◆ **What you have to do**: The word to look for is "Hmin". Report every line of the entries below that has it.
══ Records for this task
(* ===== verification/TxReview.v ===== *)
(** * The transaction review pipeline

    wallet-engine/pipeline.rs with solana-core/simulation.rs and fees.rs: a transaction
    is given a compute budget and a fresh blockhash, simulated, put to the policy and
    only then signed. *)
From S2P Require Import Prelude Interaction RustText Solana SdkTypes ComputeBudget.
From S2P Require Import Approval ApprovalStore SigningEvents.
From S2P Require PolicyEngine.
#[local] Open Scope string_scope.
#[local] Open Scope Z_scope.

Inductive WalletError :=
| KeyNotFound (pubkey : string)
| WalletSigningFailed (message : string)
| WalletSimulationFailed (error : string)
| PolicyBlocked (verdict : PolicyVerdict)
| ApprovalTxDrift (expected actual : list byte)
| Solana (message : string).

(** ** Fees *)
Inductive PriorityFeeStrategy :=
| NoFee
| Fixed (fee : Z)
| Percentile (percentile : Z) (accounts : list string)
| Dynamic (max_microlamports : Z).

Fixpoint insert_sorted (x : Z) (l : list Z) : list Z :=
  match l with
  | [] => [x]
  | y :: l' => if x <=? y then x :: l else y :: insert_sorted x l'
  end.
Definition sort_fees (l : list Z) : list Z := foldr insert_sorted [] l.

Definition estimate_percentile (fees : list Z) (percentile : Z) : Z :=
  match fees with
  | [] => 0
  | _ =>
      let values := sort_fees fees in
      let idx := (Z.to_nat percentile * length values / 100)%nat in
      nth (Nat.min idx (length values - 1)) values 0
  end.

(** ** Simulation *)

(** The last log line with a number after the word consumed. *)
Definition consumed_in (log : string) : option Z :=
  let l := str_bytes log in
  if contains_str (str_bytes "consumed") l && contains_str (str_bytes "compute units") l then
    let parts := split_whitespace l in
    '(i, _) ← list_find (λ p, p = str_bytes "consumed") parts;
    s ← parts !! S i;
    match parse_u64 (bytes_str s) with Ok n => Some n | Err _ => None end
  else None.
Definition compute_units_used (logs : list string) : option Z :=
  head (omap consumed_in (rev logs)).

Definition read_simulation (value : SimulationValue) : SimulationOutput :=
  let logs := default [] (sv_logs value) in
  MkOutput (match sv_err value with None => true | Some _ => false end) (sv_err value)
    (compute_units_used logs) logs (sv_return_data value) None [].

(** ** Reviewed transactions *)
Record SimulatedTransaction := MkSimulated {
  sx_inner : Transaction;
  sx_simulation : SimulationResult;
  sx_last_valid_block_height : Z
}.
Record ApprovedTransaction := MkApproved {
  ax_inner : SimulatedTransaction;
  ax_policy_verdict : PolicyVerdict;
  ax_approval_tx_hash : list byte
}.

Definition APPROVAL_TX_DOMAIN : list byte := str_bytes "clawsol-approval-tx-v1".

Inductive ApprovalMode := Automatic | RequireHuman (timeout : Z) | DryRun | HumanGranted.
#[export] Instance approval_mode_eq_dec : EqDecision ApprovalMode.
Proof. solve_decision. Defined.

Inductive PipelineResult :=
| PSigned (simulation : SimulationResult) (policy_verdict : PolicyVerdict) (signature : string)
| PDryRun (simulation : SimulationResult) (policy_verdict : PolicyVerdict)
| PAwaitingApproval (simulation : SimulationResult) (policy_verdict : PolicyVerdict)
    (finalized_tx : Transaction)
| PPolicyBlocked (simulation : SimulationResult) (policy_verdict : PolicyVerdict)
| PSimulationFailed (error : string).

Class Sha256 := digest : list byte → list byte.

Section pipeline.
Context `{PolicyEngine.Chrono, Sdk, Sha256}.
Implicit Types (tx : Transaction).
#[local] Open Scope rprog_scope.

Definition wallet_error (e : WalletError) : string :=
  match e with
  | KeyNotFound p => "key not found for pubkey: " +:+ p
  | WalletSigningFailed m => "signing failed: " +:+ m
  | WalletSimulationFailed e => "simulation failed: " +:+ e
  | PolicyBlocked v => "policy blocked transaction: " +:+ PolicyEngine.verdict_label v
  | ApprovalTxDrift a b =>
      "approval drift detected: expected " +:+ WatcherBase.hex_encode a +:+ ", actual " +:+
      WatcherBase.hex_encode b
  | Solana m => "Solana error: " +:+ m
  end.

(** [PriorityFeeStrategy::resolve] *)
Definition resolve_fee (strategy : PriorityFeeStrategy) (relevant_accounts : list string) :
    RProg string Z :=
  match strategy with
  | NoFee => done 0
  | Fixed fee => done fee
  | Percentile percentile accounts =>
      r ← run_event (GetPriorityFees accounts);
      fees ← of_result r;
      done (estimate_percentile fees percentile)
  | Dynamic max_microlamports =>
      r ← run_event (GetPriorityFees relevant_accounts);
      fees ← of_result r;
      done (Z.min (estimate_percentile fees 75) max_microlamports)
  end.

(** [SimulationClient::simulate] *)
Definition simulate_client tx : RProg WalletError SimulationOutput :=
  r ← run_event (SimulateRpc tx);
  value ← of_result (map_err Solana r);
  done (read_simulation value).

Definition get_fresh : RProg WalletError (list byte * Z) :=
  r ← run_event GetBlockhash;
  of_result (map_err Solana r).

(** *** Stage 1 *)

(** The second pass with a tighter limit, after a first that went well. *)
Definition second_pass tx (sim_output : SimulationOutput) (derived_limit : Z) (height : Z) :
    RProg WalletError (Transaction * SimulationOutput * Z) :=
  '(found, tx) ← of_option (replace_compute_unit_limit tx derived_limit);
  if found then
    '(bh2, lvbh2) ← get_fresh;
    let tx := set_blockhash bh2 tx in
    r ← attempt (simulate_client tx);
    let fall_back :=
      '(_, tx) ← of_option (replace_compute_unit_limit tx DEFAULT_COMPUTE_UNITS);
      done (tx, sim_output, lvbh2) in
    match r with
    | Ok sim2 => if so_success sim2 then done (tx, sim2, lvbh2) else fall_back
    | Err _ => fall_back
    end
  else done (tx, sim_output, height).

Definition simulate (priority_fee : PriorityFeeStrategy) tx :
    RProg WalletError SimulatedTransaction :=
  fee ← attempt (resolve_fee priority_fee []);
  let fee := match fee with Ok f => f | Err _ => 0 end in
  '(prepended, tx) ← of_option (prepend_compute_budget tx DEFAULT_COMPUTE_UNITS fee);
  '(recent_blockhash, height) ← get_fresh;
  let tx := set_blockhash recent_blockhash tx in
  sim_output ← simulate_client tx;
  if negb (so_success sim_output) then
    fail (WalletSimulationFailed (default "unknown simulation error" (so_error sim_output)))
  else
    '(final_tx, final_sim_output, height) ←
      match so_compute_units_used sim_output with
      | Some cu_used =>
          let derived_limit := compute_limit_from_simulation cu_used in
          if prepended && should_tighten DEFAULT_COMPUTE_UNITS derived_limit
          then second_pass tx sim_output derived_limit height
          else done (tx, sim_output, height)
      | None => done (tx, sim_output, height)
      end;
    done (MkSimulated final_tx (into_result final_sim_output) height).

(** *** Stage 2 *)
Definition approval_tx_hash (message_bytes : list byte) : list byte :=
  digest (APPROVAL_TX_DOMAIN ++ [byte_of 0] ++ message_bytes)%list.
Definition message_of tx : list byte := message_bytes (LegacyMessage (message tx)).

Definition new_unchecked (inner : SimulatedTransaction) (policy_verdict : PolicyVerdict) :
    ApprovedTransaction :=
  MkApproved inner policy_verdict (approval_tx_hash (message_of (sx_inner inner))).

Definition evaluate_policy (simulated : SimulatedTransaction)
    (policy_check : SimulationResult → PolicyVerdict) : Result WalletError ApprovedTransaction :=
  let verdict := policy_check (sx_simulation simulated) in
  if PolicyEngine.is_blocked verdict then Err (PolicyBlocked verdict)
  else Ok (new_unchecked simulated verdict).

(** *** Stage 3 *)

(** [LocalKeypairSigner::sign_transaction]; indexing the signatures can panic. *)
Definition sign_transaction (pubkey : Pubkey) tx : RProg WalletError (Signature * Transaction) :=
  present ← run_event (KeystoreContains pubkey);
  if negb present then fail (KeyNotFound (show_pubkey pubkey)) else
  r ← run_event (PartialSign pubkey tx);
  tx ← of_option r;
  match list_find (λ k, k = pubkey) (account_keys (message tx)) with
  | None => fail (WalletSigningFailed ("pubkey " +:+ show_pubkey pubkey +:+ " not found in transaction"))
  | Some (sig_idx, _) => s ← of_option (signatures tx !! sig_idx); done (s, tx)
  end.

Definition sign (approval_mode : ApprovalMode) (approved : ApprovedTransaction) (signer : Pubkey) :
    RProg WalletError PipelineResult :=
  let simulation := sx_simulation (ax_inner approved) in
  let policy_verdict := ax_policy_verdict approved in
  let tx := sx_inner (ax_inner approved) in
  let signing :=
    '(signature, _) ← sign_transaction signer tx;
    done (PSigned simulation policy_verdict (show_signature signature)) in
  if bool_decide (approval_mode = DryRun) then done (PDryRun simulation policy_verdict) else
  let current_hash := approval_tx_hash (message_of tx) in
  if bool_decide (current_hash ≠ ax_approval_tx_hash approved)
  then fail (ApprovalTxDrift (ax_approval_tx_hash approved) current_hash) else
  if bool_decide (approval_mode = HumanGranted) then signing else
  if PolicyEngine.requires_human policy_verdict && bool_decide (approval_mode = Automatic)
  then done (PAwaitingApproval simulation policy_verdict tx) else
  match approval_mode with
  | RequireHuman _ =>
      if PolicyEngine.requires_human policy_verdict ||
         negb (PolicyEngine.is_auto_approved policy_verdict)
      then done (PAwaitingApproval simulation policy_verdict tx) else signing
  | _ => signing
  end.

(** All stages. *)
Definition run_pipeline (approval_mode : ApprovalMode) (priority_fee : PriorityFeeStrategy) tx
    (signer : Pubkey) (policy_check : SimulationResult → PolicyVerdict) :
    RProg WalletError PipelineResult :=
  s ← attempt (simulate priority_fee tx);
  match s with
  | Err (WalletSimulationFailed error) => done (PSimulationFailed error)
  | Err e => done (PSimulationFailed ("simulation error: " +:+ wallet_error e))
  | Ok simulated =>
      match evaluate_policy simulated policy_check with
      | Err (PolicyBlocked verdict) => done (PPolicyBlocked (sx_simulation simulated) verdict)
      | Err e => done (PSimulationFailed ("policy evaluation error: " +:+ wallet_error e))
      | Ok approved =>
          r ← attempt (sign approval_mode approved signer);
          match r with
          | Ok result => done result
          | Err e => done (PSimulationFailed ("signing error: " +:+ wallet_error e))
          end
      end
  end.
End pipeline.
════
══ Records for this task
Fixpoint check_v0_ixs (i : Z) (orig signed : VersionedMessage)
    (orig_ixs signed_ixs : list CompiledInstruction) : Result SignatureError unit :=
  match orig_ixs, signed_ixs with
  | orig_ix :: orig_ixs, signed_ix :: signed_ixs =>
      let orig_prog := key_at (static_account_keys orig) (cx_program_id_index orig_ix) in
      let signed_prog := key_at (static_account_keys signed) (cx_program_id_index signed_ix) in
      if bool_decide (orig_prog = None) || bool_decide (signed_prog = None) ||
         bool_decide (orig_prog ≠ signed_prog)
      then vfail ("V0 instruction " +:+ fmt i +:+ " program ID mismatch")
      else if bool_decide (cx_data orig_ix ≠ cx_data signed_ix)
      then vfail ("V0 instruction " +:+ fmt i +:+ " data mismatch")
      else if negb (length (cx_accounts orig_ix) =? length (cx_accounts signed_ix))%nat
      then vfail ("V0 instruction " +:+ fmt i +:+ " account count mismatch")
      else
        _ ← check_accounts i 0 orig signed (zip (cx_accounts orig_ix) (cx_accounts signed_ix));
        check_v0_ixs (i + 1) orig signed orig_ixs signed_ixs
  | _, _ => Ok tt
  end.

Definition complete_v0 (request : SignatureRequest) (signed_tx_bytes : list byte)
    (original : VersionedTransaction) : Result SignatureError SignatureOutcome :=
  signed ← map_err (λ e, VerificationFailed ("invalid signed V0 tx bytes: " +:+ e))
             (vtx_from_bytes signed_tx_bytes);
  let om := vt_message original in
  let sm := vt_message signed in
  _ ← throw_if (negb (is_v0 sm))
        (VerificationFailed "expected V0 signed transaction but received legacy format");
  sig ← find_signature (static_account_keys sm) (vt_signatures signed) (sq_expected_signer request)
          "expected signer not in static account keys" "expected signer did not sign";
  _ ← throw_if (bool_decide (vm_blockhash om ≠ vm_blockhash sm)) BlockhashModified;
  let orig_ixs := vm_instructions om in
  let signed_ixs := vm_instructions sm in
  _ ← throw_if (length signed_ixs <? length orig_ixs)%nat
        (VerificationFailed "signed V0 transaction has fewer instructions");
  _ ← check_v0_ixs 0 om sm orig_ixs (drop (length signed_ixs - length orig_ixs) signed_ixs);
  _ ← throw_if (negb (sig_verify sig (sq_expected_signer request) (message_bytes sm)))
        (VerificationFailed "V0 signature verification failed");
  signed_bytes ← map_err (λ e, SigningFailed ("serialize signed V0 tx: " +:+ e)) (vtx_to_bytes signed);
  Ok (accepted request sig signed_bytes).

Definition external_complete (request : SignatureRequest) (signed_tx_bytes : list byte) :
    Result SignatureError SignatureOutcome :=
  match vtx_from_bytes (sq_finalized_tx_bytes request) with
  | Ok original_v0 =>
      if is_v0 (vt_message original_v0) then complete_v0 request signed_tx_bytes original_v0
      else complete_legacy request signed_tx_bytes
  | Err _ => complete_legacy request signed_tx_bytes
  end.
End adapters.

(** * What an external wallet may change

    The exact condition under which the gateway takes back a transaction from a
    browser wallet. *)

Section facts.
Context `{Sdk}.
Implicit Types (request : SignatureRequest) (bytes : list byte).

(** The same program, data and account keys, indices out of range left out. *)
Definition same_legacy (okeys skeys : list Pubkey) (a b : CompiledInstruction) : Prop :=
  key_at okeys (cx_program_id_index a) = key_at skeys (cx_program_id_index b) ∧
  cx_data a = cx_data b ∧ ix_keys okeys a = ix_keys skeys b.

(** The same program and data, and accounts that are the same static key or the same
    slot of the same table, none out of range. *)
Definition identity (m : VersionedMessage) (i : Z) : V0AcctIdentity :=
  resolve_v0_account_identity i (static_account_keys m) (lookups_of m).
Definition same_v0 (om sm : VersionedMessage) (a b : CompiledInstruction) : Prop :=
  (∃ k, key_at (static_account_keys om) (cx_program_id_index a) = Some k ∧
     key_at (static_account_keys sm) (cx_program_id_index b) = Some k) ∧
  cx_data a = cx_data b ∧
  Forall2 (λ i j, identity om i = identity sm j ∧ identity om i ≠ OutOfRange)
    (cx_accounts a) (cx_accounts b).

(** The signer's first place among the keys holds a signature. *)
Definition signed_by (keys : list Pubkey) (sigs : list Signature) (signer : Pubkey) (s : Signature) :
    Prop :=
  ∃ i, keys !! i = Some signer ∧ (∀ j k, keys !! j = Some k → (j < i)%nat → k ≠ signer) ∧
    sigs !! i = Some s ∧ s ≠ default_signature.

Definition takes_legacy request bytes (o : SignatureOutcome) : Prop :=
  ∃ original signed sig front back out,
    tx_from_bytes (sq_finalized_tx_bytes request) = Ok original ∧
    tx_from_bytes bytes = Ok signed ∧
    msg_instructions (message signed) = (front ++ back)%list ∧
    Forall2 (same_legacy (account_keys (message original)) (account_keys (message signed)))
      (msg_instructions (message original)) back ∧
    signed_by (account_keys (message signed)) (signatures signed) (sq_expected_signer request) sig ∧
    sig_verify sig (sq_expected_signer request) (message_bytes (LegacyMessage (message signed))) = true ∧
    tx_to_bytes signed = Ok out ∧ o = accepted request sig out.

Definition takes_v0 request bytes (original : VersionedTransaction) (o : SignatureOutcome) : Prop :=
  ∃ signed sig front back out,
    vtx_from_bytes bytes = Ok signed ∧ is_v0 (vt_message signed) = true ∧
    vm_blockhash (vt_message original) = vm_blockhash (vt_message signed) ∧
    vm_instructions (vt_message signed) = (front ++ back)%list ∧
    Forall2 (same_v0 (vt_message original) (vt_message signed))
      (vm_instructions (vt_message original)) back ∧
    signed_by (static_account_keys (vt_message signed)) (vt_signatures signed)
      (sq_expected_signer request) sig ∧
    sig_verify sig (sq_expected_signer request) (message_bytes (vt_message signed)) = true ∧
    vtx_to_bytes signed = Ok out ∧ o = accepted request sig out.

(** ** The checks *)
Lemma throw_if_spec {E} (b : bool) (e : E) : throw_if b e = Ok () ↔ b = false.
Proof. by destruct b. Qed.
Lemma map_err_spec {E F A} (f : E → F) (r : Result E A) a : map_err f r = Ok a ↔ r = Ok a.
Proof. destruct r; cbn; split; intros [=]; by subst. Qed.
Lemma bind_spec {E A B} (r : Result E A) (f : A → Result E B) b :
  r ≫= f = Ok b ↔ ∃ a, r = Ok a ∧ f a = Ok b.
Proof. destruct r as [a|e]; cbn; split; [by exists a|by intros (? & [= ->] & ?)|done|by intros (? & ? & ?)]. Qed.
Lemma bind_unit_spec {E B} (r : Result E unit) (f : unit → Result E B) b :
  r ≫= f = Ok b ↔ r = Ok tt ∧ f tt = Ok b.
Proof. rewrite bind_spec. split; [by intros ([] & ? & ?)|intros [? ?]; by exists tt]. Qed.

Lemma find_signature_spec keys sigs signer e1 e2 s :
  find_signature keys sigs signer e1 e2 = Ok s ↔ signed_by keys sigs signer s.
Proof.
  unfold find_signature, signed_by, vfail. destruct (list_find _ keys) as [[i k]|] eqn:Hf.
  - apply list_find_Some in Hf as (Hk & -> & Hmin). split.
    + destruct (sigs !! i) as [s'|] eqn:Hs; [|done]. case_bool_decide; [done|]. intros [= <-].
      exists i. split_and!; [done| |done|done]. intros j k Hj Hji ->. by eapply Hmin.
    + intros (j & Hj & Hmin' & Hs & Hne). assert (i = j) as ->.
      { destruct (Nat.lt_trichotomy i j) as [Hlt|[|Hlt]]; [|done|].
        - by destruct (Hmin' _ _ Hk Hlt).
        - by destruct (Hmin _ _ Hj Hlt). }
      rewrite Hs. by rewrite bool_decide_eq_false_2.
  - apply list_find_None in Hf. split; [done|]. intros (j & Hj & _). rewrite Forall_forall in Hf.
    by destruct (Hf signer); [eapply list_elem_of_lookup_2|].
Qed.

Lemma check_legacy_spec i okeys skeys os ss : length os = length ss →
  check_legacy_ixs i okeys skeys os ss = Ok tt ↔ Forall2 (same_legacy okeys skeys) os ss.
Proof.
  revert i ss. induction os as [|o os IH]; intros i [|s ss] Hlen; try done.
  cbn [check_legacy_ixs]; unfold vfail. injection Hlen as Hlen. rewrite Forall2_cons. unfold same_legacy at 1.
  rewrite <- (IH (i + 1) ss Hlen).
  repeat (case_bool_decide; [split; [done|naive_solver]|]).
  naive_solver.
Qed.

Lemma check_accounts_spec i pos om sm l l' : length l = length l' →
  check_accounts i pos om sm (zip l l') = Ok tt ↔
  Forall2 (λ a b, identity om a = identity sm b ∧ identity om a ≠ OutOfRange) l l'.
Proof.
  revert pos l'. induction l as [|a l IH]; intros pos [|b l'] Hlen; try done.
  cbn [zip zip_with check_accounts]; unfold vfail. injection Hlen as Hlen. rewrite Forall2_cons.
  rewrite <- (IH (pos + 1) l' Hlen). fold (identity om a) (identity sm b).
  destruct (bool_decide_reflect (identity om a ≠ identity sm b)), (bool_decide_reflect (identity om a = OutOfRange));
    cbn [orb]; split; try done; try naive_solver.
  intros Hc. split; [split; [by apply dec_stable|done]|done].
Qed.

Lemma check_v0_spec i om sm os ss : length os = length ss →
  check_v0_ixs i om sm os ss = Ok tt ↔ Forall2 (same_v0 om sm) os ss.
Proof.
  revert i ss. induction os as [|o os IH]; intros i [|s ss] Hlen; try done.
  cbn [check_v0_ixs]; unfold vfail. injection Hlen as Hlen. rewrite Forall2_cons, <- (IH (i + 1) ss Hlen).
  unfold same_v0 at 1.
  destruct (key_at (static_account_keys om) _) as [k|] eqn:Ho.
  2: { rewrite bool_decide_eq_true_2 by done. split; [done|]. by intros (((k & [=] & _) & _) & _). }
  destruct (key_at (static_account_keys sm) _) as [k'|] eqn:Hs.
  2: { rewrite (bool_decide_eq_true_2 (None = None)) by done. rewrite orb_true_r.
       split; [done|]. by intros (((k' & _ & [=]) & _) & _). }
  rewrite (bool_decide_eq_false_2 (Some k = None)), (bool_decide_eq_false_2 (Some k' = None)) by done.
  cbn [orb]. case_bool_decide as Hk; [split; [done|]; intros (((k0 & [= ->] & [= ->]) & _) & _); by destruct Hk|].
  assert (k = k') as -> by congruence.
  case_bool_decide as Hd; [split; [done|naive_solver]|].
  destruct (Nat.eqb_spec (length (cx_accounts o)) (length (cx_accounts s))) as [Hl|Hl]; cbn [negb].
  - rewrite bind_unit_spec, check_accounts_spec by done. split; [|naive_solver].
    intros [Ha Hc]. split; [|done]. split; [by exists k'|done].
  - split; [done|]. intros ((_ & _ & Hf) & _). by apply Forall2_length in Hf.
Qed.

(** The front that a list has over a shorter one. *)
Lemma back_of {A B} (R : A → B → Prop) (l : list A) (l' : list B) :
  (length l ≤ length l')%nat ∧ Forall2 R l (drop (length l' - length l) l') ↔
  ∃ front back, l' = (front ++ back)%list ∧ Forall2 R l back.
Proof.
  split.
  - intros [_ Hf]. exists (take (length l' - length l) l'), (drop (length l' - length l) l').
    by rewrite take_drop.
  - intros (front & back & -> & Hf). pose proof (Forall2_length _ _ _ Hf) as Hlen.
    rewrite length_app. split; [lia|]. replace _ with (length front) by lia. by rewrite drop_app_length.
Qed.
════
◆ **Solution to this problem**:
  - apply list_find_Some in Hf as (Hk & -> & Hmin). split.
      exists i. split_and!; [done| |done|done]. intros j k Hj Hji ->. by eapply Hmin.
    + intros (j & Hj & Hmin' & Hs & Hne). assert (i = j) as ->.
        - by destruct (Hmin' _ _ Hk Hlt).
        - by destruct (Hmin _ _ Hj Hlt). }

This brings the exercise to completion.